A Case Series of Falciparum Malaria-induced Acute Renal Failure



Download PDF


Falciparum malaria is a disease of tropical climates which affects 270 million people annually and has an overall mortality of 1%. While the incidence of acute renal failure in malaria is less than 1%, mortality is reported to be as high as 45% in those with renal failure. We report the clinical course and outcome in 5 patients with falciparum malaria-induced acute renal failure treated at the Singapore General Hospital between June and July 1997. All 5 males, with mean age of 35.2 ± 13.1 years, were admitted with history of fever and reported travel to a known malarious zone. Mean laboratory parameters upon admission included serum creatinine 725 ± 515 µmol/L and serum urea 47 ± 31 mmol/L. Three patients with hypotension on admission were started on haemodiafiltration, of whom 2 were subsequently converted to haemodialysis as their haemodynamics improved. Two remaining patients were started on intermittent bicarbonate haemodialysis. The overall mortality in our series was 20%, with 1 patient having died of complications of adult respiratory distress syndrome, disseminated intravascular coagulation and multiorgan failure. The remaining 4 survived and recovered their renal function. The single patient mortality occurred in the patient with admission serum creatinine of 1632 µmol/L, a value significantly higher than that of the 4 patients who survived (mean serum creatinine, 499 ± 106 µmol/L, P <0.002).

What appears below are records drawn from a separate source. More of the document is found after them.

(** * swarm-mcp-factory: the generation pipeline, the protocol compliance
      check, the server registry and the HTTP query surface.

    A shallow embedding of [src/parser.js], [src/validator.js],
    [src/registry.js] and [src/api.js].  Strings are sequences of code
    units below 256 ([string]); the collaborators of a job (the language
    model, the file-writing generator, the file system and the compiler
    behind the validator, the packager, the clock and the id generators)
    are fields of a [World] record. *)

From Stdlib Require Import String Ascii List Bool Arith ZArith Lia ListSet.
From Stdlib Require Import DecimalString.
Import ListNotations.

Local Open Scope list_scope.
Local Open Scope string_scope.

(* ================================================================== *)
(** ** JavaScript strings and the regular expressions of the sources   *)
(* ================================================================== *)

Module Js.

(** The double quote and the line feed. *)
Definition dq : ascii := "034"%char.
Definition lf : ascii := "010"%char.
Definition dqs : string := String dq EmptyString.

(** [\s] restricted to code units below 256: TAB, LF, VT, FF, CR, SPACE
    and NBSP. *)
Definition is_space (c : ascii) : bool :=
  let n := nat_of_ascii c in
  Nat.eqb n 9 || Nat.eqb n 10 || Nat.eqb n 11 || Nat.eqb n 12
  || Nat.eqb n 13 || Nat.eqb n 32 || Nat.eqb n 160.

(** The character class of the two quote characters, written [Q] in the
    regular expressions quoted below. *)
Definition is_quote (c : ascii) : bool :=
  Ascii.eqb c "'"%char || Ascii.eqb c dq.

(** [starts_with p s] is [Some rest] when [s = p ++ rest]. *)
Fixpoint starts_with (p s : string) : option string :=
  match p with
  | EmptyString => Some s
  | String a p' =>
      match s with
      | String b s' => if Ascii.eqb a b then starts_with p' s' else None
      | EmptyString => None
      end
  end.

(** [String.prototype.includes]. *)
Fixpoint includes (hay needle : string) : bool :=
  match starts_with needle hay with
  | Some _ => true
  | None =>
      match hay with
      | EmptyString => false
      | String _ hay' => includes hay' needle
      end
  end.

(** Greedy [\s*]: no later alternative of the patterns below can start
    with a white-space character, so backtracking never shortens it. *)
Fixpoint skip_spaces (s : string) : string :=
  match s with
  | String c s' => if is_space c then skip_spaces s' else s
  | EmptyString => EmptyString
  end.

(** Greedy [[^Q]*]: the longest run without a quote, and what follows. *)
Fixpoint span_name (s : string) : string * string :=
  match s with
  | String c s' =>
      if is_quote c then (EmptyString, s)
      else let (n, r) := span_name s' in (String c n, r)
  | EmptyString => (EmptyString, EmptyString)
  end.

(** [Q([^Q]+)Q] at the head of [s]: the captured name and the
    rest after the closing quote. *)
Definition quoted_name (s : string) : option (string * string) :=
  match s with
  | String q r =>
      if is_quote q then
        match span_name r with
        | (EmptyString, _) => None
        | (n, String _ r') => Some (n, r')
        | (_, EmptyString) => None
        end
      else None
  | EmptyString => None
  end.

(** Lazy [[\s\S]*?] followed by a literal character [c]: the text before
    the first [c], and what follows it. *)
Fixpoint until_char (c : ascii) (s : string) : option (string * string) :=
  match s with
  | String a s' =>
      if Ascii.eqb a c then Some (EmptyString, s')
      else match until_char c s' with
           | Some (g, r) => Some (String a g, r)
           | None => None
           end
  | EmptyString => None
  end.

(** The number of code units a match consumed, from the text at its
    start and the text after it. *)
Definition consumed (s rest : string) : nat :=
  String.length s - String.length rest.

(** A [/g] regular expression driven by [exec] in a loop: [m s] matches
    at the head of [s] and yields the capture with the length of the
    match; after a match the search resumes behind it ([lastIndex]),
    otherwise one code unit further.  [skip] counts the code units of the
    previous match still to pass. *)
Fixpoint exec_all (m : string -> option (string * nat))
         (skip : nat) (s : string) : list string :=
  match s with
  | EmptyString => []
  | String _ s' =>
      match skip with
      | S k => exec_all m k s'
      | O =>
          match m s with
          | Some (g, len) => g :: exec_all m (len - 1) s'
          | None => exec_all m 0 s'
          end
      end
  end.

(** [String.prototype.match] without [/g]: the leftmost match. *)
Fixpoint first_match (m : string -> option string) (s : string)
  : option string :=
  match m s with
  | Some g => Some g
  | None =>
      match s with
      | EmptyString => None
      | String _ s' => first_match m s'
      end
  end.

(** [/tools:\s*\[([\s\S]*?)\]/] at the head of [s]. *)
Definition re_tools_at (s : string) : option string :=
  match starts_with "tools:" s with
  | Some r =>
      match skip_spaces r with
      | String c r' =>
          if Ascii.eqb c "["%char then
            match until_char "]"%char r' with
            | Some (g, _) => Some g
            | None => None
            end
          else None
      | EmptyString => None
      end
  | None => None
  end.

(** [/name:\s*Q([^Q]+)Q/g] at the head of [s]. *)
Definition re_name_at (s : string) : option (string * nat) :=
  match starts_with "name:" s with
  | Some r =>
      match quoted_name (skip_spaces r) with
      | Some (n, rest) => Some (n, consumed s rest)
      | None => None
      end
  | None => None
  end.

(** [/case\s*Q([^Q]+)Q\s*:/g] at the head of [s]. *)
Definition re_case_at (s : string) : option (string * nat) :=
  match starts_with "case" s with
  | Some r =>
      match quoted_name (skip_spaces r) with
      | Some (n, rest) =>
          match skip_spaces rest with
          | String c rest' =>
              if Ascii.eqb c ":"%char then Some (n, consumed s rest')
              else None
          | EmptyString => None
          end
      | None => None
      end
  | None => None
  end.

(** [/request\.params\.name\s*===?\s*Q([^Q]+)Q/g] at the head of [s]. *)
Definition re_if_at (s : string) : option (string * nat) :=
  match starts_with "request.params.name" s with
  | Some r =>
      match starts_with "==" (skip_spaces r) with
      | Some r1 =>
          let r2 := match starts_with "=" r1 with
                    | Some r' => r'
                    | None => r1
                    end in
          match quoted_name (skip_spaces r2) with
          | Some (n, rest) => Some (n, consumed s rest)
          | None => None
          end
      | None => None
      end
  | None => None
  end.

(** Greedy [\s*] followed by [\n]: the white-space run at the head of [s]
    holds a line feed. *)
Fixpoint spaces_then_lf (s : string) : bool :=
  match s with
  | String c s' =>
      if Ascii.eqb c lf then true
      else if is_space c then spaces_then_lf s' else false
  | EmptyString => false
  end.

These results suggest that falciparum malaria associated with acute renal failure is associated with a high morbidity, but early presentation and intervention with appropriate antimalarial and renal replacement therapy is associated with improved survival and recovery of renal function.

Predominantly a disease of hot and humid climates, malaria affects 270 million people worldwide annually, and has a mortality rate of 1%. The increasing morbidity and mortality attributable to malaria in recent years follows the loss, in the early 1970s, of the impetus and impact of the initial WHO eradication programme.